Time heals all wounds. And time makes you better. Yesterday, I watched a student of mine deliver a presentation on their martial arts training since the time they were young, until today. This kid could do moves that I’m not sure I will ever do. But they also have six years of practice, when the body is all young and flexible and finds it easier to learn moves like that. At two or three one-hour sessions of practice a week under a teacher, that kid has put in close to a thousand hours of time toward their practice; when you add in competitions and additional practice at home, and just casually swinging a stick in the back yard… I bet this kid has achieved the thousand-hour mark.
When I start with a guess that I’ve spent fifteen to twenty minutes a day for three years and two months on my martial arts practice, it’s harder not to do the mathematics, and figure that I’m somewhere between 275 and 300 hours of practice. You might think that’s depressing, to discover that you’re way behind a kid you thought you were way ahead of… but it’s just not true. First of all, there’s no ahead or behind in this. There’s only more practiced and less practiced. Second of all, I’m encouraged. I will get better. This student will get better.
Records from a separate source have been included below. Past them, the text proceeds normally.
(* ===== verification/MessageQueue.v ===== *)
(** * Message queues ([src/ipc.c], lines 1862-2545)

    Messages live in fixed slots of a pool.  A slot is on the free chain, on
    the message chain, or in flight: taken by a sender or receiver that copies
    its bytes with interrupts enabled. *)
From S2P Require Import Prelude Kernel Scheduler Object Timer Thread Ipc Decide Scenario Scheduling Registry.

(** ** The chains: the code between two [rt_hw_interrupt_disable()] calls *)
Definition slot_next (x : rt_messagequeue) (i : nat) : outcome (option nat) :=
  match mq_msg_pool x !! i with Some m => Ok (msg_next m) | None => Err FBadPointer end.
Definition set_next (i : nat) (n : option nat) (x : rt_messagequeue) : outcome rt_messagequeue :=
  match mq_msg_pool x !! i with
  | Some m => Ok (x <| mq_msg_pool := <[i := m <| msg_next := n |>]> (mq_msg_pool x) |>)
  | None => Err FBadPointer
  end.
Definition set_data (i : nat) (buffer : list Z) (size : Z) (x : rt_messagequeue) : outcome rt_messagequeue :=
  match mq_msg_pool x !! i with
  | Some m =>
      match memcpy (msg_data m) 0 buffer 0 size with
      | Ok d => Ok (x <| mq_msg_pool := <[i := m <| msg_data := d |>]> (mq_msg_pool x) |>)
      | Err f => Err f
      end
  | None => Err FBadPointer
  end.

(** [msg = mq->msg_queue_free; mq->msg_queue_free = msg->next], [msg] not null. *)
Definition mq_take_free (i : nat) (x : rt_messagequeue) : outcome rt_messagequeue :=
  match slot_next x i with
  | Ok n => Ok (x <| msg_queue_free := n |>)
  | Err f => Err f
  end.
(** Lines 2174-2184: append. *)
Definition mq_link_tail (i : nat) (x : rt_messagequeue) : outcome rt_messagequeue :=
  let linked := match msg_queue_tail x with
                | Some t => set_next t (Some i) x
                | None => Ok x
                end in
  match linked with
  | Ok x =>
      Ok (x <| msg_queue_tail := Some i |>
            <| msg_queue_head := match msg_queue_head x with None => Some i | h => h end |>)
  | Err f => Err f
  end.
(** Lines 2287-2292: prepend. *)
Definition mq_link_head (i : nat) (x : rt_messagequeue) : outcome rt_messagequeue :=
  match set_next i (msg_queue_head x) x with
  | Ok x =>
      Ok (x <| msg_queue_head := Some i |>
            <| msg_queue_tail := match msg_queue_tail x with None => Some i | t => t end |>)
  | Err f => Err f
  end.
(** Lines 2437-2449: take the first message off and count down. *)
Definition mq_unlink_head (i : nat) (x : rt_messagequeue) : outcome rt_messagequeue :=
  match slot_next x i with
  | Ok n =>
      Ok (x <| msg_queue_head := n |>
            <| msg_queue_tail := if decide (msg_queue_tail x = Some i) then None else msg_queue_tail x |>
            <| mq_entry := if decide (0 < mq_entry x) then mq_entry x - 1 else mq_entry x |>)
  | Err f => Err f
  end.
(** [msg->next = mq->msg_queue_free; mq->msg_queue_free = msg] *)
Definition mq_put_free (i : nat) (x : rt_messagequeue) : outcome rt_messagequeue :=
  match set_next i (msg_queue_free x) x with
  | Ok x => Ok (x <| msg_queue_free := Some i |>)
  | Err f => Err f
  end.
Definition mq_count (x : rt_messagequeue) : rt_messagequeue := x <| mq_entry := u16 (mq_entry x + 1) |>.

(** ** Operations *)
Definition get_mq (mq : addr) : M kernel rt_messagequeue :=
  x ← gets (λ k, mqueues k !! mq); of_option FBadPointer x.
Definition put_mq (mq : addr) (x : rt_messagequeue) : M kernel unit :=
  modify (λ k, k <| mqueues := <[mq := x]> (mqueues k) |>).
Definition upd_mq (mq : addr) (f : rt_messagequeue → outcome rt_messagequeue) : M kernel unit :=
  x ← get_mq mq; x ← lift_outcome (f x); put_mq mq x.
Definition assert_mq (mq : addr) : M kernel unit :=
  RT_ASSERT (mq ≠ RT_NULL);;
  x ← get_mq mq;
  RT_ASSERT (rt_object_get_type (mq_parent x) = RT_Object_Class_MessageQueue).

(** [for (temp = 0; temp < mq->max_msgs; temp ++)]: push every slot. *)
Fixpoint push_free (n temp : nat) (x : rt_messagequeue) : outcome rt_messagequeue :=
  match n with
  | O => Ok x
  | S n => match mq_put_free temp x with Ok x => push_free n (S temp) x | Err f => Err f end
  end.

(** [rt_mq_init]: [msgpool] gives the slots of the pool, whose number is
    [pool_size / (msg_size + sizeof(struct rt_mq_message))]. *)
Definition rt_mq_init (mq : addr) (name : list Z) (msgpool : list rt_mq_message)
    (msg_size pool_size flag : Z) : M kernel Z :=
  RT_ASSERT (mq ≠ RT_NULL);;
  rt_object_init (Obj mq) RT_Object_Class_MessageQueue name;;
  x ← get_mq mq;
  rt_list_init_head (QSuspend mq);;
  let size := u16 (RT_ALIGN msg_size RT_ALIGN_SIZE) in
  let max := u16 (pool_size / (size + 4)) in
  let x := mkMq ((mq_parent x) <| obj_flag := u8 flag |>) msgpool size max 0 None None None in
  x ← lift_outcome (push_free (Z.to_nat max) 0 x);
  put_mq mq x;;
  rt_list_init_head (QSender mq);;
  mret RT_EOK.

Definition rt_mq_detach (mq : addr) : M kernel Z :=
  assert_mq mq;;
  x ← get_mq mq;
  RT_ASSERT (rt_object_is_systemobject (mq_parent x) = true);;
  rt_ipc_list_resume_all (QSuspend mq);;
  rt_ipc_list_resume_all (QSender mq);;
  rt_object_detach RT_Object_Class_MessageQueue (Obj mq);;
  mret RT_EOK.

(** Lines 2186-2213 and 2294-2321. *)
Definition mq_publish (mq temp : Z) : M kernel Z :=
  x ← get_mq mq;
  if decide (mq_entry x < RT_MQ_ENTRY_MAX) then
    put_mq mq (mq_count x);;
    wake_waiter (QSuspend mq) temp RT_EOK
  else
    rt_hw_interrupt_enable temp;;
    mret (- RT_EFULL).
We’ll both be better tomorrow, and next year, than we are today. Of course, other things may get in the way for both of us: life, career, love, health, all have their part to play in this dance.
Today I did 20 push-ups, 20 squats, the two qi gong forms, and the tai chi form four times. That was a half-hour of practice. A half-hour of practice a day for a year-and-a-day is 183 hours of practice. An hour of practice for a year-and-a-day is 366 hours of practice. Forty-five minutes of practice is 274-and-a-half hours of practice. Ten minutes of practice daily is 61 hours of practice a year.
So ask yourself: What’s your level of commitment. What would you like to be able to achieve? Set your schedule and your priorities accordingly.